Readers don’t fall in love with perfect heroes—they fall in love with tested ones. Give your characters impossible tasks. Curses that twist them into shadows. Quests that demand sacrifice.
Then let them choose who they want to be on the other side.
➥ Use the Old Bones, but Give Them Your Voice
Start with “Once upon a time” if it feels right. Or don’t. Just make sure the story has rhythm. Fairytales move fast, but not rushed. They feel inevitable. Like fate wrapped in a metaphor.
Keep it simple, but not shallow. Let your prose feel like poetry snuck in wearing a cloak. Make your reader feel like they’re hearing a story that’s older than memory, even if you wrote it yesterday.

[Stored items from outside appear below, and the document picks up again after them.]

(** The same, and the cleanup fails on the small image, which it cannot
    delete (the file is in use); it deletes the rest of the folder. *)
Definition large_missing_stuck : env :=
  monitor_keeping (remote (Val payload_kpi) (Val image_png) (Exn "404 Not Found"))
          "2025-01-01T00:00:00.000Z" rm_fault (busy "image-small.png").

(** The first request throws, and the cleanup fails on the record, which
    it cannot delete; it deletes the rest of the folder. *)
Definition snapshot_down_stuck : env :=
  monitor_keeping (remote (Exn "503 Service Unavailable") (Val image_png) (Val image_png))
          "2025-01-02T00:00:00.000Z" rm_fault (busy "metadata.json").

Definition record_unwritable : env :=
  monitor (remote (Val payload_kpi) (Val image_png) (Val image_png))
          "2025-01-01T00:00:00.000Z" record_fault.

(** The empty store once its root is made. *)
Definition rooted : world := (fs_mkdir_root healthy empty).1.

(** The store after a first fetch of [T1], and after a second one a day
    later. *)
Definition fetched_once : world := (saveSnapshots healthy [task_T1] empty).1.

Definition fetched_twice : world :=
  (saveSnapshots healthy_later [task_T1] fetched_once).1.

(** A refresh from the empty store whose cleanup fails. *)
Definition stuck_once : world := (saveSnapshots large_missing_stuck [task_T1] empty).1.

(** A failed refresh of a task fetched before, with and without a
    failing cleanup. *)
Definition stale : world := (saveSnapshots snapshot_down_stuck [task_T1] fetched_once).1.

Definition dropped : world := (saveSnapshots large_missing [task_T1] fetched_once).1.

(** The store after a refresh against [healthy] and against
    [record_unwritable]. *)
Definition refreshed : world := (get_snapshots healthy empty).1.

Definition unwritten : world := (get_snapshots record_unwritable empty).1.

Definition entry_T1 : entry :=
  mkEntry (Some (JStr "T1")) (Some (JStr "Sales KPI")) (Some (JStr "kpi"))
          (Some (JBool true)) (Some (JBool true)) (Some (JStr "snapshot")).

End Scenario.

(** * Further observations

    Definitions used by the further properties at the end: the requests
    of a run of events, an environment with other statuses, the checks
    made before the server starts, and the two functions of the page that
    call the handlers. *)

(** The formats requested in a run of events, in order. *)
Fixpoint fetched (evs : list event) : list string :=
  match evs with
  | [] => []
  | EvFetch _ fileAlias :: rest => fileAlias :: fetched rest
  | _ :: rest => fetched rest
  end.

(** The environment [E] with the status [f s] in every response that has
    the status [s]; headers and data are kept. *)
Definition restatus (f : Z → Z) (E : env) : env :=
  mkEnv (getItems E) (getSharingTask E)
    (fun id executionId fileAlias =>
       match getSharingTaskExecutionFile E id executionId fileAlias with
       | Val r => Val (mkResponse (f (status r)) (content_type r) (data r))
       | Exn msg => Exn msg
       end)
    (clock E) (fails E) (rm_keeps E) (Buffer_from E).

(** A request that ends with a JSON file in the task's folder: it is
    answered, the content type names JSON, and the write does not fail
    (lines 209-236). *)
Definition saved_as_json (E : env) (id fileAlias : string) : Prop :=
  ∃ resp,
    getSharingTaskExecutionFile E id executionId fileAlias = Val resp ∧
    includes "application/json"
      (toLowerCase (header_or_empty (content_type resp))) = true ∧
    fails E (OpWrite id (fileAlias ++ ".json")) = false.

(** A request that ends with a binary file in the task's folder: it is
    answered, the content type does not name JSON, the data can be made a
    buffer, and the write does not fail (lines 237-262). *)
Definition saved_as_binary (E : env) (id fileAlias : string) : Prop :=
  ∃ resp buf,
    getSharingTaskExecutionFile E id executionId fileAlias = Val resp ∧
    includes "application/json"
      (toLowerCase (header_or_empty (content_type resp))) = false ∧
    to_buffer E (data resp) = Val buf ∧
    fails E (OpWrite id
               (if includes "image/png"
                     (toLowerCase (header_or_empty (content_type resp)))
                then fileAlias ++ ".png" else fileAlias)) = false.

(** The three downloads of a task end with its three files saved. *)
Definition downloads_complete (E : env) (id : string) : Prop :=
  saved_as_json E id "snapshot" ∧
  saved_as_binary E id "image-small" ∧
  saved_as_binary E id "image-large".

(** The two operations of a task's iteration that no [try] encloses: the
    creation of its folder (line 192) and, once the downloads are
    complete, the write of its record (line 323).  The iteration passes
    when neither raises an error, and stops the whole call when one
    does. *)
Definition task_passes (E : env) (id : string) : Prop :=
  fails E (OpMkdir id) = false ∧
  (downloads_complete E id → fails E (OpWrite id "metadata.json") = false).

Definition task_stops (E : env) (id : string) : Prop :=
  fails E (OpMkdir id) = true ∨
  (downloads_complete E id ∧ fails E (OpWrite id "metadata.json") = true).

(** The keys of an object, in order. *)
Definition keys (o : obj) : list string := map fst o.

(** The five properties lines 316-320 define after the spread of the
    task. *)
Definition derived_keys : list string :=
  ["visualization"; "imageAvailable"; "snapshotAvailable"; "displayMode";
   "lastUpdated"].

➥ Magical Objects? Yes Please. But Make Them Count
Magic beans, mirrors, rings, cloaks... yes. But don’t just throw in trinkets like party favors. Give them purpose. The thing that glows should glow for a reason. The potion should do more than heal, it should reveal. Or trick. Or demand a price.
Magic in fairytales always comes with rules. Use that. Break your character with the thing that’s supposed to save them.
➥ Let People Change (and Not Just With a Magic Wand)
True transformation in a fairytale isn’t just “frog turns prince.” It’s “child becomes brave.” “Witch becomes mother.” “Monster learns to forgive themselves.”
Let your characters grow, like painfully, beautifully. Give them chances to change, and the agency to take them. Or not. Either way, that’s where the real magic is.
➥ You Get to Choose the Ending
Happy? Bittersweet? Vaguely cursed but weirdly satisfying?
You’re not chained to “...and they lived happily ever after.” You can write “…and she never returned to the forest, but it never stopped watching her.” Or “…and his heart stayed quiet for the rest of his life, but at least it was his.”
Just make it feel like an ending. One that lingers. One that knows the story is done, but the lesson might echo long after the last line.